Philadelphia District Attorney Larry Krasner announced the launch of a new program through his office’s victim’s services unit that is aimed at providing care and guidance to the families of murder victims in the immediate aftermath of losing a loved one.
The program, which is called Philadelphia CARES, is being funded through a $1 million grant from the Pennsylvania Commission on Crime and Delinquency. The program largely entails coordinating available services within the city, and having people who have also lost a family member due to a homicide act as the first point of contact with the families of recent homicide victims to help them navigate those services.
“The crisis responders will actually be the bridge in between the family and the DA’s Office, the family and the police department, the family and the resources,” Movita Johnson-Harrell, who supervises victim services at the DA’s Office, said.
According to a press release, Philadelphia CARES will administer the grant, which will be shared with the Philadelphia Medical Examiner’s Office and the Anti-Violence Partnership of Philadelphia. The grant, the press release said, will also expand counseling services for survivors under the Medical Examiner’s Office, and allow the Anti-Violence Partnership of Philadelphia to provide a full-time liaison to support the project and coordinate with the prosecutor’s office
Specifically, the program is set to train 12 homicide survivors to provide support to the families of murder victims in the immediate aftermath of the death. Under the program, those responders will be the first to notify the family that their loved one has died, and will then be the main point of contact between the family, the police, District Attorney’s Office, and the various services they will need. The responders will help with tasks like making funeral arrangements, finding counseling services, navigating employment issues, or getting food, or transportation for children or those who depended on the person who was murdered.
The responders will be in frequent contact with the family for the first 45 days after the homicide, and will then hand off the case to victim witness services workers within the District Attorney’s Office.

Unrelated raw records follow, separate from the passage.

(** The annual table of a series of [N] full water years. *)
Lemma GetAnnualStatistics_full_years
      (std skew : Series -> float) (DataDF : DataFrame) (Y : Z) (N : nat) :
  year_in_range Y -> year_in_range (Y + Z.of_nat N) ->
  hd_error (index DataDF) = Some (oct1 Y) ->
  last (index DataDF) 0 = sep30 (Y + Z.of_nat N) ->
  GetAnnualStatistics std skew DataDF =
  Some (map (fun k => water_year_row std skew DataDF (Y + Z.of_nat k))
            (seq 0 N)).
Proof.
  intros HY HYN Hhd Hlast.
  pose proof (resample_full_years DataDF Y N HY HYN Hhd Hlast) as HWY.
  destruct DataDF as [|r0 rest]; [discriminate|].
  unfold GetAnnualStatistics. rewrite HWY.
  cbn [index map hd_error] in Hhd. injection Hhd as Hhd.
  rewrite Hhd, length_map, length_seq.
  destruct (year_facts Y HY) as (_ & _ & _ & He & _). rewrite He.
  unfold year_in_range in HY, HYN.
  rewrite annual_loop_windows, windows_water_years by lia.
  rewrite map_map, combine_map_seq, map_map.
  f_equal. apply map_ext_in. intros k Hk. apply in_seq in Hk.
  cbn [fst snd]. cbv zeta.
  rewrite slice_water_year by (unfold year_in_range; lia).
  reflexivity.
Qed.

(** C1.  Each period ends 365 days after its start, one day earlier when
    that day is an October 1, which is then a September 30.  For a table
    in ascending date order that runs from an October 1 to the September
    30 that closes the [N]-th water year after it, the annual table has
    [N] rows, one per water year: the row of each water year is labelled by its October 1 and
    computed on its readings; the loop visits exactly the [N] ranges
    October 1 .. September 30; each of them has 366 days when it holds a
    February 29, that is when it ends in a leap year, and 365 days
    otherwise.  The water year
    2019-10-01 .. 2020-09-30 has 366 days. *)
Theorem water_year_partition
        (std skew : Series -> float) (DataDF : DataFrame) (Y : Z) (N : nat) :
  ascending (index DataDF) ->
  year_in_range Y -> year_in_range (Y + Z.of_nat N) ->
  hd_error (index DataDF) = Some (oct1 Y) ->
  last (index DataDF) 0 = sep30 (Y + Z.of_nat N) ->
  (forall startDate y,
      year_in_range y -> startDate + 365 = oct1 y ->
      period_end startDate = startDate + 365 - 1 /\
      civil_from_days (period_end startDate) = (y, 9, 30)) /\
  (forall startDate,
      month (startDate + 365) <> 10 ->
      period_end startDate = startDate + 365) /\
  (exists table,
      GetAnnualStatistics std skew DataDF = Some table /\
      length table = N /\
      table = map (fun k => water_year_row std skew DataDF (Y + Z.of_nat k))
                  (seq 0 N)) /\
  windows N (oct1 Y) (period_end (oct1 Y)) =
    map (fun k => (oct1 (Y + Z.of_nat k), sep30 (Y + Z.of_nat k + 1)))
        (seq 0 N) /\
  (forall k, 0 <= k < Z.of_nat N ->
      sep30 (Y + k + 1) - oct1 (Y + k) + 1 =
        (if has_feb29 (Y + k + 1) then 366 else 365) /\
      (has_feb29 (Y + k + 1) = true ->
       oct1 (Y + k) <= feb29 (Y + k + 1) <= sep30 (Y + k + 1)) /\
      has_feb29 (Y + k + 1) = is_leap (Y + k + 1)) /\
  (civil_from_days (period_end (days_from_civil 2019 10 1)) = (2020, 9, 30) /\
   period_end (days_from_civil 2019 10 1) - days_from_civil 2019 10 1 + 1 = 366).
Proof.
  intros _ HY HYN Hhd Hlast.
  pose proof (GetAnnualStatistics_full_years std skew DataDF Y N
                HY HYN Hhd Hlast) as Htable.
  destruct period_end_rule as [Hrule1 Hrule2].
  split; [exact Hrule1|]. split; [exact Hrule2|].
  unfold year_in_range in HY, HYN.
  split; [|split; [|split]].
  - eexists. split; [exact Htable|].
    split; [now rewrite length_map, length_seq | reflexivity].
  - destruct (year_facts Y) as (_ & _ & _ & He & _);
      [unfold year_in_range; lia|].
    rewrite He. apply windows_water_years; lia.
  - intros k Hk.
    destruct (year_facts (Y + k)) as (_ & _ & _ & _ & Hd & Hf & Hl);
      [unfold year_in_range; lia|].
    split; [exact Hd | split; [exact Hf | exact Hl]].
  - split; reflexivity.
Qed.

Lemma water_year_partition_witness :
  exists table,
    GetAnnualStatistics no_stat no_stat two_years = Some table /\
    length table = 2%nat.
Proof.
  destruct (water_year_partition no_stat no_stat two_years 2018 2)
    as (_ & _ & (table & Ht & Hlen & _) & _).
  - vm_compute. repeat split.
  - unfold year_in_range. lia.
  - unfold year_in_range. simpl. lia.
  - reflexivity.
  - reflexivity.
  - exists table. split; assumption.
Defined.

(** A period that starts in the middle of October: the day 365 days
    later is in October too, and the end moves back one day as well. *)
Example period_end_mid_october :
  civil_from_days (days_from_civil 2019 10 15 + 365) = (2020, 10, 14) /\
  civil_from_days (period_end (days_from_civil 2019 10 15)) = (2020, 10, 13).
Proof. split; reflexivity. Qed.

(** The annual table of the demonstration readings: two rows, labelled
    2018-10-01 and 2019-10-01. *)
Example GetAnnualStatistics_two_years :
  option_map (map (fun r => civil_from_days (WY_label r)))
             (GetAnnualStatistics no_stat no_stat two_years)
  = Some [(2018, 10, 1); (2019, 10, 1)].
Proof. vm_compute. reflexivity. Qed.

End WaterYear.

(* ================================================================== *)
(** ** The metric functions *)

Module Metrics.

(** *** NaN propagates *)

Lemma fadd_NaN_l (a : float) : fadd NaN a = NaN.
Proof. reflexivity. Qed.

Lemma fadd_NaN_r (a : float) : fadd a NaN = NaN.
Proof. destruct a; reflexivity. Qed.

Lemma fsub_NaN_l (a : float) : fsub NaN a = NaN.
Proof. reflexivity. Qed.

Lemma fsub_NaN_r (a : float) : fsub a NaN = NaN.
Proof. destruct a; reflexivity. Qed.

Lemma fdiv_NaN_l (a : float) : fdiv NaN a = NaN.
Proof. reflexivity. Qed.

Lemma fgt_NaN_r (a : float) : fgt a NaN = false.
Proof. reflexivity. Qed.

Lemma isna_NaN (a : float) : isna a = true <-> a = NaN.
Proof. destruct a; simpl; split; congruence. Qed.

Lemma Fin_inj (a b : Q) : Fin a = Fin b -> a = b.
Proof. congruence. Qed.

Lemma all_NaN_dropna (s : Series) :
  (forall v, In v s -> v = NaN) -> Pandas.dropna s = [].
Proof.
  unfold Pandas.dropna.
  induction s as [|v s IH]; intros H; [reflexivity|].
  rewrite (H v (or_introl eq_refl)). simpl.
  apply IH. intros x Hx. apply H. now right.
Qed.

Lemma fold_fadd_NaN (l : list float) : fold_left fadd l NaN = NaN.
Proof. induction l as [|a l IH]; [reflexivity | exact IH]. Qed.

Lemma fold_fadd_In_NaN (l : list float) :
  In NaN l -> forall acc, fold_left fadd l acc = NaN.
Proof.
  induction l as [|a l IH]; intros Hin acc; [contradiction|].
  destruct Hin as [->|Hin]; simpl.
  - rewrite fadd_NaN_r. apply fold_fadd_NaN.
  - now apply IH.
Qed.

(** *** The path length as a sum over consecutive pairs *)

Lemma fold_left_map_r {A B C} (f : A -> C -> A) (g : B -> C) (l : list B) :
  forall acc, fold_left (fun a x => f a (g x)) l acc = fold_left f (map g l) acc.
Proof. induction l as [|x l IH]; intros acc; [reflexivity | apply IH]. Qed.

Lemma diffs_positional (l : Series) :
  map (fun i => fabs (fsub (Pandas.iloc l i) (Pandas.iloc l (i + 1))))
      (seq 0 (length l - 1)) = diffs l.
Proof.
  induction l as [|a l IH]; [reflexivity|].
  destruct l as [|b t]; [reflexivity|].
  replace (length (a :: b :: t) - 1)%nat with (S (length (b :: t) - 1))
    by (simpl; lia).
  cbn [seq map]. rewrite <- seq_shift, map_map.
  change (diffs (a :: b :: t)) with (fabs (fsub a b) :: diffs (b :: t)).
  f_equal. rewrite <- IH. apply map_ext. intros i. reflexivity.
Qed.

“It’s a big deal because no organization in the city currently provides a cooperative crisis response system and a comprehensive portfolio of services to crime victims,” Krasner said.
According to Jennifer Storm, victim advocate for the commonwealth of Pennsylvania, the program has been in development for two years, and began with an assessment of programs that are available to the families of murder victims in the city.
“This program, this type of collaborative program, will reduce victimization and will ensure that families are given one point of contact from the moment of the crime,” Storm said. “It’s continuity of care from the point of incident to the final moment that they need services. It’s not five doors they need to knock on. It’s not four different phone numbers they have to pick up. All of the resources will be funneled together collaboratively and communicatively.”